In 2010, California considered Prop 19, a measure to legalize marijuana and tax it as alcohol. The proposition gained more votes than Meg Whitman, the former eBay executive and Republican gubernatorial nominee that year, but failed to pass. Opponents of the initiative ran ads, organized rallies, and spread conspiracy theories about billionaire George Soros to confuse voters.
Read the rest here.
You can’t make this stuff up!
I often say to staff, supporters and the media that: We’re blessed by our opponents to cannabis law reform!”
A few weeks ago the New York Times featured a straight forward story during these recessionary times about local and state governments with legal protections for medical cannabis patients struggling to cobble together taxation and other revenue streams derived from medical cannabis in the face of federal recalcitrance and outright law enforcement opposition.
The national affairs story is almost a no-brainer that wrote itself regarding this clear conflict between state and federal governments over the country’s festering 74-year old and increasingly unpopular Cannabis Prohibition.

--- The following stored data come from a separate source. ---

(** The body of [diskII_read_C0xx] on the controller of the addressed slot,
    for the register [reg = addr & 0x0F] at the cycle count [cycles =
    cpu->cycles].  [seldrive] is a reference to [drive[drive]] bound before
    the switch, so the drive written back is the one selected on entry even
    when the access changes [drive_select]. *)
Definition access_register (cycles reg : Z) (c : diskII_controller)
  : Z * diskII_controller :=
  let drv := drive_select c in
  let seldrive := motor_stop_check cycles (drive c drv) in
  let last := to_i8 (last_phase_on seldrive) in
  match register_switch cycles reg last (drive_select c) seldrive with
  | Returned value d => (value, set_drive drv d c)
  | Continue d sel =>
      let r := after_switch reg d in
      (fst r, set_drive_select sel (set_drive drv (snd r) c))
  end.

(** The module state: [new diskII_controller[8]], one controller per slot. *)
Definition module_state : Type := list diskII_controller.

Fixpoint set_slot (n : nat) (c : diskII_controller) (slots : module_state)
  : module_state :=
  match slots, n with
  | [], _ => []
  | _ :: rest, O => c :: rest
  | x :: rest, S n' => x :: set_slot n' c rest
  end.

(** [uint8_t diskII_read_C0xx(cpu_state *cpu, uint16_t address)]: decode the
    address and run the access on the slot's controller.  A slot index past
    the array has no controller to act on ([None]). *)
Definition diskII_read_C0xx (cycles : Z) (diskII_slot : module_state)
  (address : Z) : option (Z * module_state) :=
  let addr := to_u16 (address - 0xC080) in
  let reg := Z.land addr 0x0F in
  let slot := to_u8 (Z.shiftr addr 4) in
  match nth_error diskII_slot (Z.to_nat slot) with
  | Some c =>
      let r := access_register cycles reg c in
      Some (fst r, set_slot (Z.to_nat slot) (snd r) diskII_slot)
  | None => None
  end.

(** ** Initialisation *)

(** The default member initialisers of [struct diskII], applied by [new];
    the members without one keep whatever the allocation holds ([raw]). *)
Definition diskII_new (raw : diskII) : diskII :=
  mkDiskII (rw_mode raw) (track raw) (phase0 raw) (phase1 raw) (phase2 raw)
    (phase3 raw) (last_phase_on raw) (motor raw)
    0 (* Q7 *) 0 (* Q6 *) 0 (* write_protect *) 0 (* image_index *)
    0 (* head_position *) 0 (* bit_position *) 0 (* read_shift_register *)
    0 (* last_read_cycle *) 0 (* mark_cycles_turnoff *)
    (nibblized raw).
(** * BOT-REKAPAN: activation-report bot, verified against its specification

    A shallow embedding of [src/index.js] (the enhanced bot) and of the
    older minimal bot kept beside it, followed by the theorems that settle
    the claims of the specification (C1 to C10) and by further
    properties of the code (X1 to X30).

    Conventions of the embedding.
    - A JavaScript string is a [string] of 7-bit characters; [toUpperCase],
      [toLowerCase], [trim] and the regular-expression classes act on that
      range exactly as ECMAScript defines them there.
    - A sheet is the list of rows that [spreadsheets.values.get] returns,
      a row the list of its cells; [undefined] cells are absent list
      positions.  Where a statement depends on it, the sheet that a
      handler has read and the sheet that it appends to are kept apart,
      and the row that the storage service makes of the cells it is
      given is a parameter.
    - A [Date] is its time value in milliseconds since the epoch (UTC);
      the host's local-time offset and the implementation-defined part of
      [Date.parse] are fields of a [Host] record.
    - Regular expressions are abstract syntax interpreted by a backtracking
      matcher that follows the matcher semantics of ECMA-262. *)

From Stdlib Require Import Bool Arith ZArith Lia List Ascii String.
From Stdlib Require Import Sorted Permutation.
Import ListNotations.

While not clear if whether or not an indication of the dearth of letters received by the NYT on the subject matter (i.e., meaning the subject matter was not controversial), or, the letters’ editors casting needed public light on the kind of remaining, almost teetering and naked public opposition that solidly supports another eight decades of the failed and expensive public policy of Cannabis Prohibition, the publishing of only these two letters, from such clearly bias sources, is potentially revealing.
The first letter is from a drug rehabilitation center CEO in NYC (back in the late 1980s and throughout most of the 1990s, one of the most frequently published commentators and letter writers in the New York Times against virtually any pro-cannabis law reforms was Mitchell Rosenthal of Phoenix House, another drug rehabilitation provider like competitor Odyssey House. Not too surprisingly the current CEO of Odyssey House used to be employed at Phoenix House….).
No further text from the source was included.